Прислонившись к стене, я задумался. Кто оставил такое же послание на зеркале Изабель? Почему его повторили в моей квартире? Что за общий враг появился у меня и у семнадцатилетней девушки? Зейну Карверу не было резона это делать. Его громилам и девушкам-курьерам тоже. Я вспомнил о Дэвиде Росситере, зажмурился от нахлынувших чувств.
Откуда-то тянуло сквозняком. Я закрыл дверь в подъезд? Вроде бы да.
Точно закрыл.
Глаза адаптировались к темноте. Я шагнул вперед. Сквозняк принес уличный шум. Я метнулся из ванной в спальню, потом в гостиную. Затаив дыхание, подкрался к двери, вышел на лестничную клетку и заглянул в пролет.
Дверь была распахнута.
В темноте лестничной клетки вырисовывался чей-то силуэт. Неизвестный, задрав голову, смотрел на меня. В его левой руке поблескивал нож. Мы оба на миг замерли, а потом разом сорвались с места.
Неизвестный выскользнул за дверь. Одним прыжком перескочив пролет, я кубарем скатился к подножью лестницы и выбежал на улицу.
Он свернул за дальний угол квартала. Я бросился следом, по проезжей части. Встречное такси вильнуло в сторону. Меня отдернули за плечо к тротуару. Я, как подкошенный, рухнул наземь и, тяжело переводя дух, уставился в ночное небо.

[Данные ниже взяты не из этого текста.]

(** X22: the player's and the enemy's map query, which are two copies of
    the same scan, compared on a player and an enemy of the same position
    and size.  Outside the box of the whole map both report a collision.
    Inside it they report the same unless the player's base is within 0.1
    of the top of the cells: there the player's query takes every wall for
    ground and reports no collision at all, whatever the enemy's query
    says. *)
Theorem map_queries_compared (model : Model) (mapPosition : Vector3)
    (cubicmap : Texture2D) (player : Player) (enemy : Enemy) :
  p_position player = e_position enemy → p_size player = e_size enemy →
  let inside :=
    CheckCollisionBoxes (GetPlayerBoundingBox player)
      (MapBounds model mapPosition) in
  (inside = false →
   player_blocked model mapPosition cubicmap player = true
   ∧ enemy_blocked model mapPosition cubicmap enemy = true)
  ∧ (near_top mapPosition player = false →
     player_blocked model mapPosition cubicmap player
     = enemy_blocked model mapPosition cubicmap enemy)
  ∧ (inside = true → near_top mapPosition player = true →
     player_blocked model mapPosition cubicmap player = false).
Proof.
  intros Hp Hs inside. subst inside.
  rewrite player_blocked_unfold, enemy_blocked_unfold, scan_collision.
  rewrite <- (boxes_agree player enemy Hp Hs), <- Hp.
  cbn [fst orb].
  destruct (CheckCollisionBoxes _ (MapBounds _ _)); cbn [negb].
  - split; [discriminate|]. split.
    + intros ->. reflexivity.
    + intros _ ->. reflexivity.
  - split; [now split|]. split; [reflexivity | discriminate].
Qed.

(** In the scene, a player and an enemy standing at [(1.25, 0.5, 1)],
    where the box reaches into the wall cell, are both blocked. *)
Lemma map_queries_compared_witness :
  player_blocked Scene.model Scene.mapPosition Scene.cubicmap
    (Scene.player_at (F32.lit 5 4) f0_5 f1_0)
  = enemy_blocked Scene.model Scene.mapPosition Scene.cubicmap
      (Scene.enemy_at (F32.lit 5 4) f0_5 f1_0 f1_0).
Proof.
  apply (proj1 (proj2
           (map_queries_compared Scene.model Scene.mapPosition Scene.cubicmap
              (Scene.player_at (F32.lit 5 4) f0_5 f1_0)
              (Scene.enemy_at (F32.lit 5 4) f0_5 f1_0 f1_0)
              eq_refl eq_refl))).
  vm_compute. reflexivity.
Defined.
(** * Quasar flashlight firmware: off-time memory and runtime supervisor

    A shallow embedding of the three firmware variants of the repository

    - [Quasar/Nanjg/quasar.c]                               (v1.0, one-byte records),
    - [Quasar/Nanjg/Atmel Studio project/Quasar/main.c]     (v2.0, Nanjg 105C/D),
    - [Quasar/A17DD-L/Atmel Studio project/Quasar/main.c]   (v2.0, A17DD-L FET+1),

    together with the properties of the wear-levelled EEPROM log, of the
    power-on mode resolution, of the battery-check gesture and of the
    low-voltage / turbo step-down.

    Conventions.  A C [byte] is a [Z] in [0, 256); every assignment that can
    leave that range is wrapped with [u8].  The EEPROM is a total map from
    addresses to bytes, an erased cell reads [0xff].  The registers of the
    AVR core are not modelled: an EEPROM access is the cell operation that
    the register sequence of the source triggers. *)

From Stdlib Require Import ZArith List Bool Lia.
From stdpp Require Import base numbers functions list.

Local Open Scope Z_scope.

(** ** Bytes and EEPROM cells *)

Definition u8 (z : Z) : Z := z mod 256.

(** [EECR = 32 + 4 + 2] is a write-only access (bits are only programmed
    from 1 to 0, the cell is not erased first), [EECR = 16 + 4 + 2] an
    erase-only access. *)
Inductive EeOp : Type :=
| EeWrite (addr data : Z)
| EeErase (addr : Z).
Lemma hashPieces_frame arr str this :
  P this -> P (snd (hashPieces hashes arr str this)).
Proof.
  intros H. unfold hashPieces.
  destruct (negb (Z.of_nat (List.length (JS.split "/" str)) =? 8)).
  - cbn. auto.
  - now apply hashPieces_ranks_frame.
Qed.

End Frame.

(** X4. Whatever the string and the table, and whether it returns or
    throws, [hashPieces] leaves [enPasRank] and [enPasFile] as they were
    and never clears the error flag nor the adjacency flag. *)
Theorem hashPieces_fields_kept (hashes : list string) (arr : Hash)
  (str : string) (this : ChessHasher) :
  let this' := snd (hashPieces hashes arr str this) in
  enPasRank this' = enPasRank this
  /\ enPasFile this' = enPasFile this
  /\ (error this = true -> error this' = true)
  /\ (pawnNearby this = true -> pawnNearby this' = true).
Proof.
  apply (hashPieces_frame hashes
           (fun t => enPasRank t = enPasRank this
                     /\ enPasFile t = enPasFile this
                     /\ (error this = true -> error t = true)
                     /\ (pawnNearby this = true -> pawnNearby t = true))).
  - intros t (H1 & H2 & H3 & H4). cbn. auto.
  - intros t p (H1 & H2 & H3 & H4). unfold notePawn.
    destruct (nearTarget _ _ p); cbn; auto.
  - auto.
Qed.

(** X5. When the target rank on record is neither 2 nor 5 (in
    particular when no target was parsed), [hashPieces] leaves the
    adjacency flag as it was, whatever the string. *)
Theorem hashPieces_no_flag_off_target_ranks (hashes : list string)
  (arr : Hash) (str : string) (this : ChessHasher) :
  enPasRank this <> 2 -> enPasRank this <> 5 ->
  pawnNearby (snd (hashPieces hashes arr str this)) = pawnNearby this.
Proof.
  intros H2 H5.
  apply (hashPieces_frame hashes
           (fun t => enPasRank t = enPasRank this
                     /\ pawnNearby t = pawnNearby this)); [| |auto].
  - intros t [E N]. cbn. auto.
  - intros t [[k rank] file] [E N]. unfold notePawn, nearTarget. rewrite E.
    replace (enPasRank this =? 2) with false
      by (symmetry; now apply Z.eqb_neq).
    replace (enPasRank this =? 5) with false
      by (symmetry; now apply Z.eqb_neq).
    rewrite !andb_false_r. cbn. auto.
Qed.

Lemma hashPieces_no_flag_off_target_ranks_witness :
  pawnNearby (snd (hashPieces sampleHashes emptyHash "8/8/8/3pP3/8/8/8/8"
                     (set_enPasFile (set_enPasRank newChessHasher 3) 4)))
  = pawnNearby (set_enPasFile (set_enPasRank newChessHasher 3) 4).
Proof.
  apply hashPieces_no_flag_off_target_ranks; cbn; lia.
Defined.

(** X6. On eight ranks of recognized characters [hashPieces] decodes
    every rank, also after one whose width is wrong: it XORs one constant
    per piece of the eight ranks, raises the error flag exactly when some
    rank does not cover eight files (or leaves it raised), and raises the
    adjacency flag exactly when some pawn passes one of the two tests. *)
Theorem hashPieces_decodes_every_rank (hashes : list string) (arr : Hash)
  (str : string) (this : ChessHasher) :
  List.length (JS.split "/" str) = 8%nat ->
  forallb (allChars recognized) (JS.split "/" str) = true ->
  match hashPieces hashes arr str this with
  | (Ret out, this') =>
      xorAll hashes arr (map tableIndex (placements str)) = Ret out
      /\ error this' = error this || existsb badWidth (JS.split "/" str)
      /\ pawnNearby this'
         = pawnNearby this
           || existsb (nearTarget (enPasRank this) (enPasFile this))
                (placements str)
  | (Throw e, _) =>
      xorAll hashes arr (map tableIndex (placements str)) = Throw e
  end.
Proof.
  intros L R. pose proof (hashPieces_spec hashes arr str this L R) as A.
  destruct (hashPieces hashes arr str this) as [[out|e] this'];
    unfold agrees in A; [|exact A].
  destruct A as (arr' & E & -> & ->). now rewrite E.
Qed.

Темная фигура заслонила свет фонаря. Надо мной стоял Зажим. Он покосился на угол, за которым скрылся незнакомец с ножом, и шмыгнул носом. Потом перевел взгляд на меня и протянул здоровую руку:
– Вставай.
Он помог мне подняться и уверенно направился к моему подъезду. Я ничего не сказал, но решил не спускать с него глаз. Вполне возможно, что он уже бывал в моей квартире.
Я первым вошел в свое разгромленное жилище.
– Я бы предложил тебе выпить, но…
Включив свет, я направился к дивану. Под ногами хрустело битое стекло. Единственной уцелевшей частью дивана был боковой валик. Зажим стоял в дверях. Я сообразил, что не выйду отсюда, если он того не захочет.